Villards aîné
Biographie
Décoré de la Croix de Juillet (sous quel nom ???), il renvoya sa croix au roi, argumentant ainsi son refus de la porter : « Sire, J’ai formé, il y a quelques mois, une demande afin d’obtenir un grade dans la cavalerie. J’ai l’honneur de mettre sous vos yeux la réponse qui vient de m’être faite : on me reproche de n’avoir pas été proposé par la Commission des récompenses. Mais il me semble que puisque cette commission n’a trouvé digne de porter la décoration de Juillet, elle ne pouvait donner de meilleures preuves de mon patriotisme ; elle doit savoir que le jeudi 29, je fus blessé d’un coup de feu près des portes de votre palais (mais je commence à m’apercevoir qu’on a tout à fait oublié les enfants de Juillet, à l’exception de ceux qui ont de belles protections et qui, pendant les glorieuses journées, étaient prudemment enfermés chez eux).
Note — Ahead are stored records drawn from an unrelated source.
(* ===== verification/FsImage.v ===== *)
(** * FsImage: the file system on a small disk

    A disk of 100 blocks laid out as mkfs.c does it (superblock in block 1, a
    log of 30 blocks at 2, the inodes of 200 files at 32, the free map at 58),
    booted, with a transaction open and one empty file locked: the theorems of
    the file system apply to it. *)

From Stdlib Require Import ZArith Lia Bool.
From stdpp Require Import base option list sets gmap strings numbers.
From S2P Require Import Prelude Cstring Locks Bio BioSpec Log Blockdev Fs Dinode FsBlock FsMap FsRw.

#[local] Open Scope string_scope.
#[local] Open Scope list_scope.
#[local] Open Scope Z_scope.

Definition img_sb : superblock := Sb 100 41 200 30 2 32 58.

Definition img_super : block :=
  put32 (put32 (put32 (put32 (put32 (put32 (put32 zero_block 0 100) 4 41) 8 200) 12 30) 16 2) 20 32) 24 58.

(** Blocks 0 to 58 are in use. *)
Definition img_map : block := splice zero_block 0 (replicate 7 255 ++ [7]).

Definition image : disk := Disk 100 {[1 := img_super; 58 := img_map]} [].

Definition img_geo : bdgeo := Bdgeo 100 2 30 true.

(** Inode 5, an empty file of the given size, locked by process 1. *)
Definition img_inode (size : Z) : inode :=
  Inode ROOTDEV 5 1 (Sleeplock true 1) true T_FILE 0 0 1 size (replicate 13 0).

Definition img_fs (size : Z) (t : lst) : fsst lst := Fsst false [img_inode size] img_sb 1 t.

Lemma image_get b : disk_get image b = if decide (b = 1) then img_super else if decide (b = 58) then img_map else zero_block.
Proof.
  unfold disk_get, image. simpl. repeat case_decide; subst; try done.
  by rewrite lookup_insert_ne, lookup_singleton_ne by done.
Qed.

Lemma image_len b : length (disk_get image b) = 512%nat.
Proof. rewrite image_get. repeat case_decide; reflexivity. Qed.

(** The boot of the image, then begin_op. *)
Lemma image_boot : ∃ t, (reboot;; begin_op) (boot_lst image 1) = Ok tt t ∧
  lst_inv img_geo ∅ [] t ∧ ∀ c, c ≠ 2 → view (bc t) c = disk_get image c.
Proof.
  apply (boot_clean image 1 img_geo); try done. apply image_len.
Qed.

Section image.
Context (t : lst) (It : lst_inv img_geo ∅ [] t) (Vt : ∀ c, c ≠ 2 → view (bc t) c = disk_get image c).

Lemma img_bblock b : 0 ≤ b < 100 → BBLOCK b img_sb = 58.
Proof. intros Hb. unfold BBLOCK. simpl. change BPB with 4096. rewrite Z.div_small by lia. done. Qed.

Lemma img_used b : 0 ≤ b < 100 → used img_sb (view (bc t)) b = (b <? 59).
Proof.
  intros Hb. unfold used. rewrite img_bblock by done. rewrite Vt, image_get by done.
  change BPB with 4096. rewrite Z.mod_small by lia. simpl.
  assert (forallb (λ n, eqb (bit_set img_map (Z.of_nat n)) (Z.of_nat n <? 59)) (seq 0 100) = true) as Hall
    by (vm_compute; reflexivity).
  rewrite forallb_forall in Hall. specialize (Hall (Z.to_nat b) ltac:(apply in_seq; lia)).
  rewrite Z2Nat.id in Hall by lia. by apply eqb_prop in Hall.
Qed.

Lemma img_layout : layout img_geo img_sb (view (bc t)).
Proof.
  split; simpl; try lia.
  - intros b Hb. rewrite img_bblock by done. split; [|split; [lia | by rewrite img_used by lia]].
    split; simpl; [lia|]. unfold in_log. lia.
  - by rewrite img_used.
  - intros b Hb Hu. rewrite img_used in Hu by done. apply Z.ltb_ge in Hu.
    split; simpl; [lia|]. unfold in_log. lia.
Qed.

Lemma img_free n : (n ≤ 41)%nat → nfree img_sb (view (bc t)) n.
Proof.
  intros Hn. exists (seqZ 59 (Z.of_nat n)). split; [apply NoDup_seqZ|]. split; [rewrite length_seqZ; lia|].
  intros b Hb. apply elem_of_seqZ in Hb. simpl. split; [lia|]. rewrite img_used by lia. apply Z.ltb_ge. lia.
Qed.

Lemma img_node V p : node_addr V (replicate 13 0) p = 0.
Proof.
  unfold node_addr, bget0. destruct (replicate 13 0 !! Z.to_nat p.1) as [x|] eqn:E; simpl; [|apply walk_zero].
  apply lookup_replicate in E as [-> _]. apply walk_zero.
Qed.

Lemma img_held : held_ok img_sb (view (bc t)) ∅.
Proof. intros i b m Hi. by rewrite lookup_empty in Hi. Qed.

Lemma img_fsok size : fsok img_geo ∅ [] 0 (img_fs size t).
Proof.
  split.
  - exact It.
  - apply img_layout.
  - apply img_held.
  - split; [done|intros p _ Hp|intros p q _ _ Hp]; by rewrite img_node in Hp.
  - intros p _ Hp. by rewrite img_node in Hp.
  - reflexivity.
  - simpl. lia.
Qed.

Lemma img_inode_ok size : inode_ok img_geo ∅ 0 (img_fs size t).
Proof.
  assert (iblock 0 (img_fs size t) = 32) as E by reflexivity. split; rewrite ?E; simpl; try lia.
  - split; simpl; [lia|]. unfold in_log. lia.
  - by rewrite img_used.
  - intros c Hc. simpl in Hc. rewrite img_bblock by done. lia.
  - intros q _. rewrite img_node. lia.
  - apply not_held_empty.
Qed.

Lemma img_budget k : (k < 30)%nat → budget img_geo ∅ [] k.
Proof. intros Hk. unfold budget. rewrite map_size_empty. simpl. lia. Qed.

End image.

(** The theorems of the lower files on the image. *)

#[local] Ltac image_state t It Vt :=
  destruct image_boot as (t & _ & It & Vt).

Lemma balloc_fresh_witness : ∃ (s s' : fsst lst) b, balloc ROOTDEV s = Ok b s' ∧ b ≠ 0.
Proof.
  image_state t It Vt. destruct (balloc_fresh img_geo ∅ [] (img_fs 0 t)) as (b & s' & L' & E & _ & _ & Hb & _).
  - exact It.
  - by apply img_layout.
  - apply img_held.
  - reflexivity.
  - apply img_budget. lia.
  - exists 59. split; [simpl; lia|]. simpl. by rewrite img_used.
  - exists (img_fs 0 t), s', b. split; [exact E | lia].
Defined.

Lemma bfree_spec_witness : ∃ s s' : fsst lst, bfree ROOTDEV 58 s = Ok tt s' ∧ bfree ROOTDEV 70 s = Panic "freeing free block".
Proof.
  image_state t It Vt.
  assert (∀ b, 0 ≤ b < 100 → if used img_sb (view (bc t)) b then
    ∃ s', bfree ROOTDEV b (img_fs 0 t) = Ok tt s' else bfree ROOTDEV b (img_fs 0 t) = Panic "freeing free block") as Hb.
  { intros b Hb. pose proof (bfree_spec img_geo ∅ [] (img_fs 0 t) b It (img_layout t Vt)
      (img_held t) eq_refl (img_budget 1 ltac:(lia)) Hb) as Hs.
    simpl in Hs. destruct (used img_sb (view (bc t)) b); [|exact Hs]. destruct Hs as (s' & E & _). eauto. }
  pose proof (Hb 58 ltac:(lia)) as H1. pose proof (Hb 70 ltac:(lia)) as H2.
  rewrite img_used in H1, H2 by (done || lia). simpl in H1, H2. destruct H1 as [s' H1]. eauto.
Defined.

Lemma bmap_maps_witness : ∃ (s s' : fsst lst) b, bmap 0 300 s = Ok b s' ∧ b ≠ 0.
Proof.
  image_state t It Vt.
  destruct (bmap_maps img_geo ∅ [] 0 300 0 (img_fs 0 t)) as (b & s' & L' & E & _ & Hb & _).
  - by apply img_fsok.
  - split; [lia | reflexivity].
  - reflexivity.
  - apply img_budget. vm_compute. lia.
  - apply img_free; [exact Vt | lia].
  - exists (img_fs 0 t), s', b. split; [exact E | exact Hb].
Defined.

Lemma bmap_triple_out_of_bounds_witness : ∃ s : fsst lst, bmap 0 40000 s = Undef "a[] out of bounds".
Proof.
  image_state t It Vt. exists (img_fs 0 t). apply (bmap_triple_out_of_bounds img_geo ∅ [] 0 40000 0 (img_fs 0 t)).
  - by apply img_fsok.
  - split; [vm_compute; discriminate | vm_compute; reflexivity].
  - reflexivity.
  - apply img_budget. lia.
  - apply img_free; [exact Vt | lia].
Defined.

(** A file without devices. *)
Definition no_read : Z → option (nat → Z → M (fsst lst) (option (list Z))) := λ _, None.
Definition no_write : Z → option (nat → list Z → Z → M (fsst lst) Z) := λ _, None.

Lemma direct_cost bn : BSIZE * bn < 1024 → (bmap_cost bn ≤ 2)%nat.
Proof. intros Hb. unfold bmap_cost. rewrite (proj2 (Z.ltb_lt bn NDIRECT)); [done|]. unfold BSIZE, NDIRECT in *. lia. Qed.

Lemma writei_spec_witness : ∃ s s' : fsst lst, writei no_write 0 [1; 2; 3] 700 3 s = Ok 3 s' ∧ i_size (ip_of 0 s') = 703.
Proof.
  image_state t It Vt.
  pose proof (writei_spec no_write 1 2 img_geo ∅ [] 0 [1; 2; 3] 700 3 (img_fs 0 t)
    (img_fsok t It Vt 0) (img_inode_ok t Vt 0)) as Hw.
  specialize (Hw ltac:(discriminate) eq_refl ltac:(lia) ltac:(simpl; lia) ltac:(vm_compute; discriminate)).
  specialize (Hw ltac:(vm_compute; discriminate) ltac:(intros bn Hb; apply direct_cost; lia)).
  specialize (Hw (img_budget 5 ltac:(lia)) (img_free t Vt 4 ltac:(lia))).
  apply wp_elim in Hw as (r & s' & E & -> & W). exists (img_fs 0 t), s'. split; [exact E|].
  exact (wr_size _ _ _ _ _ _ _ _ W).
Defined.

Lemma writei_readi_roundtrip_witness : ∃ s s' : fsst lst,
  (r ← writei no_write 0 [1; 2; 3] 700 3; readi no_read 0 700 3) s = Ok (Some [1; 2; 3]) s'.
Proof.
  image_state t It Vt.
  pose proof (writei_readi_roundtrip no_write no_read 1 2 img_geo ∅ [] 0 [1; 2; 3] 700 3 (img_fs 0 t)
    (img_fsok t It Vt 0) (img_inode_ok t Vt 0)) as Hw.
  specialize (Hw ltac:(discriminate) eq_refl ltac:(lia) ltac:(simpl; lia) ltac:(vm_compute; discriminate)).
  specialize (Hw ltac:(vm_compute; discriminate) ltac:(vm_compute; discriminate) ltac:(intros bn Hb; apply direct_cost; lia)).
  specialize (Hw (img_budget 5 ltac:(lia)) (img_free t Vt 4 ltac:(lia))).
  apply wp_elim in Hw as (r & s' & E & -> & _). exists (img_fs 0 t), s'. exact E.
Defined.

Lemma readi_spec_witness : ∃ s s' : fsst lst, readi no_read 0 0 10 s = Ok (Some []) s' ∧ readi no_read 0 1 10 s = Ok None s.
Proof.
  image_state t It Vt.
  assert (∀ off, mapped (view (bc t)) (replicate 13 0) off (Z.min 10 (0 - off)) ∨ 0 > off) as Hm.
  { intros off. destruct (Z_lt_ge_dec off 0); [right; lia | left; intros i Hi; lia]. }
  assert (∀ off, 0 ≤ off → if (i_size (ip_of 0 (img_fs 0 t)) <? off) || (u32 (off + 10) <? off)
    then readi no_read 0 off 10 (img_fs 0 t) = Ok None (img_fs 0 t)
    else off + 10 < 2 ^ 32 → ∃ s', readi no_read 0 off 10 (img_fs 0 t) = Ok (Some (fbytes (view (bc t)) (replicate 13 0) off (Z.to_nat (Z.min 10 (0 - off))))) s') as Hr.
  { intros off Ho. destruct (Hm off) as [Hm'|]; [|lia].
    pose proof (readi_spec no_read img_geo ∅ [] 0 off 10 (img_fs 0 t) (img_fsok t It Vt 0)
      ltac:(rewrite map_size_empty; unfold NBUF; simpl; lia) ltac:(discriminate) Ho ltac:(lia)
      ltac:(vm_compute; discriminate) Hm') as Hs.
    destruct ((i_size (ip_of 0 (img_fs 0 t)) <? off) || (u32 (off + 10) <? off)); [exact Hs|].
    intros Hov. apply Hs in Hov. apply wp_elim in Hov as (r & s' & E & -> & _). by exists s'. }
  destruct (Hr 0 ltac:(lia) ltac:(reflexivity)) as [s' E]. exists (img_fs 0 t), s'.
  split; [exact E | exact (Hr 1 ltac:(lia))].
Defined.

Lemma writei_hole_not_recorded_witness : ∃ s s' : fsst lst,
  writei no_write 0 [9] 700 1 s = Ok 1 s' ∧ i_addrs (ip_of 0 s') ≠ i_addrs (ip_of 0 s) ∧
  view (bc (bd s')) (iblock 0 s') = view (bc (bd s)) (iblock 0 s).
Proof.
  image_state t It Vt.
  pose proof (writei_hole_not_recorded no_write img_geo ∅ [] 0 [9] 700 1 (img_fs 2000 t)
    (img_fsok t It Vt 2000) (img_inode_ok t Vt 2000)) as Hw.
  specialize (Hw ltac:(discriminate) eq_refl ltac:(lia) ltac:(simpl; lia) ltac:(vm_compute; discriminate)).
  specialize (Hw ltac:(reflexivity) ltac:(vm_compute; discriminate) (img_node _ _)).
  specialize (Hw (img_budget 5 ltac:(lia)) (img_free t Vt 4 ltac:(lia))).
  apply wp_elim in Hw as (r & s' & E & -> & Ha & Hv). exists (img_fs 2000 t), s'. split; [exact E|]. split; [exact Ha | exact Hv].
Defined.

(** Reading a hole brings the kernel down: after a transaction that writes
    3 bytes at offset 700 of an empty file, reading the file from 0 outside a
    transaction, as fileread and filepread do, makes bmap allocate the missing
    block, and log_write panics. *)
Theorem readi_hole_panics :
  (blk reboot;; blk begin_op;; writei no_write 0 [1; 2; 3] 700 3;; blk end_op;; readi no_read 0 0 10)
    (img_fs 0 (boot_lst image 1)) = Panic "log_write outside of trans".
Proof. vm_compute. reflexivity. Qed.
Mon intention, Sire, était de m’engager comme simple soldat ; je vous prie de vouloir bien reprendre cette décoration, dont actuellement la présence ne ferait que me rappeler une injustice commise à mon égard. Dans la pétition que j’avais eu l’honneur de vous adresser pour obtenir ce grade que je croyais avoir mérité j’avais produit le certificat du médecin qui m’avait soigné jusqu’à la guérison de ma blessure, l’employé du ministre n’a pas jugé à propos de me remettre ce titre ; cependant, désirant garder ce certificat, je vous prie de vouloir bien me le faire remettre. » La décoration et son brevet furent renvoyés au pétitionnaire. En 1831, à l’occasion des fêtes anniversaires de Juillet, il reçut, auprès de la mairie du (ancien) Xe arrondissement, vingt-cinq francs de gratification, à titre de décoré mais non blessé. Villards demeurait 10, rue Jacob dans le faubourg Saint-Germain en 1831. Archives nationales F/1dIII/36, Commission des récompenses nationales, état des sommes payées en dépenses diverses pour le compte de cette commission, du 8 octobre 1830 au 31 août 1831 par la mairie du (ancien) Xe arrondissement ; Archives nationales F/1dIII/78.